** Opening Recorded data block **

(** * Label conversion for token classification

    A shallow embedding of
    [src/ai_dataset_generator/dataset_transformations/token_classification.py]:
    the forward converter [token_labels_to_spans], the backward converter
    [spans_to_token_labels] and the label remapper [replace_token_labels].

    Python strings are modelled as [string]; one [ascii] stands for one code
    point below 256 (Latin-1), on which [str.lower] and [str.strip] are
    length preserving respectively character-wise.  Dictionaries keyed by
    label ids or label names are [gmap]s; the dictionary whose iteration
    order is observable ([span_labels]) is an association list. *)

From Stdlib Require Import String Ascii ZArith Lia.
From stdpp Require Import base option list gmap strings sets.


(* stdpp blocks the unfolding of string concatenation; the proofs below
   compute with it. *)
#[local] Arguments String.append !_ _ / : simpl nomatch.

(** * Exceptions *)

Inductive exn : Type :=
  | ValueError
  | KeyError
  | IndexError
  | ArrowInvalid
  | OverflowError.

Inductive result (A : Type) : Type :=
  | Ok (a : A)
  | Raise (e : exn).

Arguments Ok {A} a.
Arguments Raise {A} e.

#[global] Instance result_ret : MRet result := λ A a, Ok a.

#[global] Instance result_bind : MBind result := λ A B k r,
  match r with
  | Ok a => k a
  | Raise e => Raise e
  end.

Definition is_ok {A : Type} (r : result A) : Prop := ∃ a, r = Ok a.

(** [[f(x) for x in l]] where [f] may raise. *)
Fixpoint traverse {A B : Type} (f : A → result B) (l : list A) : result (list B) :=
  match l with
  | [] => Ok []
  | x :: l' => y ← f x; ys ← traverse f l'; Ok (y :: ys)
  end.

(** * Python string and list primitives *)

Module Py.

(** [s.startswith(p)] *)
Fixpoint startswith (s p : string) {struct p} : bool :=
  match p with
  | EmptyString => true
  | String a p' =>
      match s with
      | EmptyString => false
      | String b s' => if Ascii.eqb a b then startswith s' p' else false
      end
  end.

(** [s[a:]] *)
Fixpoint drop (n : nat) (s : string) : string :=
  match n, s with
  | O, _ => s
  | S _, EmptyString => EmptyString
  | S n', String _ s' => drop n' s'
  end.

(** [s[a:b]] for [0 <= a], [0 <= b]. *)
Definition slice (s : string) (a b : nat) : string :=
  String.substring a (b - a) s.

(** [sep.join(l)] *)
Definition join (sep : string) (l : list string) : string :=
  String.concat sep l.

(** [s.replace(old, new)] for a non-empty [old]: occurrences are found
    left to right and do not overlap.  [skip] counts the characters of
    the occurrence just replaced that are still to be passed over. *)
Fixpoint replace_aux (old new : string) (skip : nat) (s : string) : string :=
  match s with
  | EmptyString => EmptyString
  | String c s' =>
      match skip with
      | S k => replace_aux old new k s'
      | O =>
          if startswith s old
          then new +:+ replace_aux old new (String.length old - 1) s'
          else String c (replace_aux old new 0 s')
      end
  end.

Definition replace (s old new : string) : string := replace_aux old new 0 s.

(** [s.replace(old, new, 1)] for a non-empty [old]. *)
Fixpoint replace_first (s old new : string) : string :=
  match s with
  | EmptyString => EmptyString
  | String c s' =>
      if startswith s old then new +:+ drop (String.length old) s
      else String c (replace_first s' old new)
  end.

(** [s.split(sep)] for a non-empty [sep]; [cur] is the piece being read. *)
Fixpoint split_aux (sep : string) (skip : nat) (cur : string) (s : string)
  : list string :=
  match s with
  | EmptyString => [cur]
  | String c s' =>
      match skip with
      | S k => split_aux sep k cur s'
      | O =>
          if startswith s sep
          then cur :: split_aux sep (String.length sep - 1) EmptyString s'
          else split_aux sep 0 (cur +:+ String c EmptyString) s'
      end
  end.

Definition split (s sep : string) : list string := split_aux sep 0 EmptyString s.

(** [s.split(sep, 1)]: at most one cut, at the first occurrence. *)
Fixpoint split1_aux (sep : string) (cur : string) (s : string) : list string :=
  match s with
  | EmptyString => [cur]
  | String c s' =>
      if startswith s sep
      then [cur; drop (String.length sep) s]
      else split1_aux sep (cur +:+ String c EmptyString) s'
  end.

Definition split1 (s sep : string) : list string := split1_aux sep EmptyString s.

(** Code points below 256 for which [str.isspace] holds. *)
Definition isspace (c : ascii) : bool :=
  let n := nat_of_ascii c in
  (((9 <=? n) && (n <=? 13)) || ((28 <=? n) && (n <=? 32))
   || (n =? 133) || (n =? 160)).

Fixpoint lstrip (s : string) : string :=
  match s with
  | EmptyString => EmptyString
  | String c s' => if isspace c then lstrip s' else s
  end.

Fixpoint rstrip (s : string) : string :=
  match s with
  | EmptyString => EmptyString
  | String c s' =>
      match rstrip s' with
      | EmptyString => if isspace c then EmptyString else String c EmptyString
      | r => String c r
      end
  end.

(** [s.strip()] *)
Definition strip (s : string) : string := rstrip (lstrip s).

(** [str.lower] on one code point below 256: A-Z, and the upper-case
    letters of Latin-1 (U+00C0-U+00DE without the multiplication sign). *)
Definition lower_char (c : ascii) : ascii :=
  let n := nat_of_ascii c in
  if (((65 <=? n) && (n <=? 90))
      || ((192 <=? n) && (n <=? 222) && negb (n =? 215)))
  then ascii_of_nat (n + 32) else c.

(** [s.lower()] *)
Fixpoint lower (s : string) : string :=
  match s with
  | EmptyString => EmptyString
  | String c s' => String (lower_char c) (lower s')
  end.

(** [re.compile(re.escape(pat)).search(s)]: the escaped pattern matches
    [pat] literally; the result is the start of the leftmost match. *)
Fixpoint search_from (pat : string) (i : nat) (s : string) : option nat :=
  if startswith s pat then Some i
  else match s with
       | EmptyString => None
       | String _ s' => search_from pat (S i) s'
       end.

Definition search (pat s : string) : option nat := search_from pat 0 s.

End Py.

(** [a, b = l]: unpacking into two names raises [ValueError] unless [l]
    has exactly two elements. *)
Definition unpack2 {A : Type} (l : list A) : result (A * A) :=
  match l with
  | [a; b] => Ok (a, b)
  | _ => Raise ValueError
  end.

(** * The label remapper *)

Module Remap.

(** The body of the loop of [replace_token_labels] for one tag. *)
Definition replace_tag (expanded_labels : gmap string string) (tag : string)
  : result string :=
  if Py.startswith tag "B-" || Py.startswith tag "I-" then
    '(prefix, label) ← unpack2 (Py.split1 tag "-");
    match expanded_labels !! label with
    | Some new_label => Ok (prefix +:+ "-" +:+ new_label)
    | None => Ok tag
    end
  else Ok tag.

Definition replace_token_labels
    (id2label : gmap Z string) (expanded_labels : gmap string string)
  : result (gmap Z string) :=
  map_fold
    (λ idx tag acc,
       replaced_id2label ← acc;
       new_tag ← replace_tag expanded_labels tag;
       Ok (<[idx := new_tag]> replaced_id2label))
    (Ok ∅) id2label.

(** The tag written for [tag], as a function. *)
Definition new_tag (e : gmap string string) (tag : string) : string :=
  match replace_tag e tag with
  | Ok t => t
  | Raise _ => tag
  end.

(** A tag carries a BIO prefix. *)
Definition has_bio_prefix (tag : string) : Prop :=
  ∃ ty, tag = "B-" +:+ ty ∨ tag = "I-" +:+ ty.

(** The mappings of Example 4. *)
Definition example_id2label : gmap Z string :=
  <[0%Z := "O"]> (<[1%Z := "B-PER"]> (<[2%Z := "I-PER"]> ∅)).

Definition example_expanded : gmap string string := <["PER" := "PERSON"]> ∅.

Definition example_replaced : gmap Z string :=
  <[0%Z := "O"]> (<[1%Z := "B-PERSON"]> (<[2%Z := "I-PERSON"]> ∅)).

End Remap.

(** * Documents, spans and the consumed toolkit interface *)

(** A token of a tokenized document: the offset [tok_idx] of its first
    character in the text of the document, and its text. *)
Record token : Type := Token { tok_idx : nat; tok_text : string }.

** Closing Recorded data block **

== Task details ==
Take from the material above every line that includes the word "false".

== Exercise output ==
      | EmptyString => false
      | String b s' => if Ascii.eqb a b then startswith s' p' else false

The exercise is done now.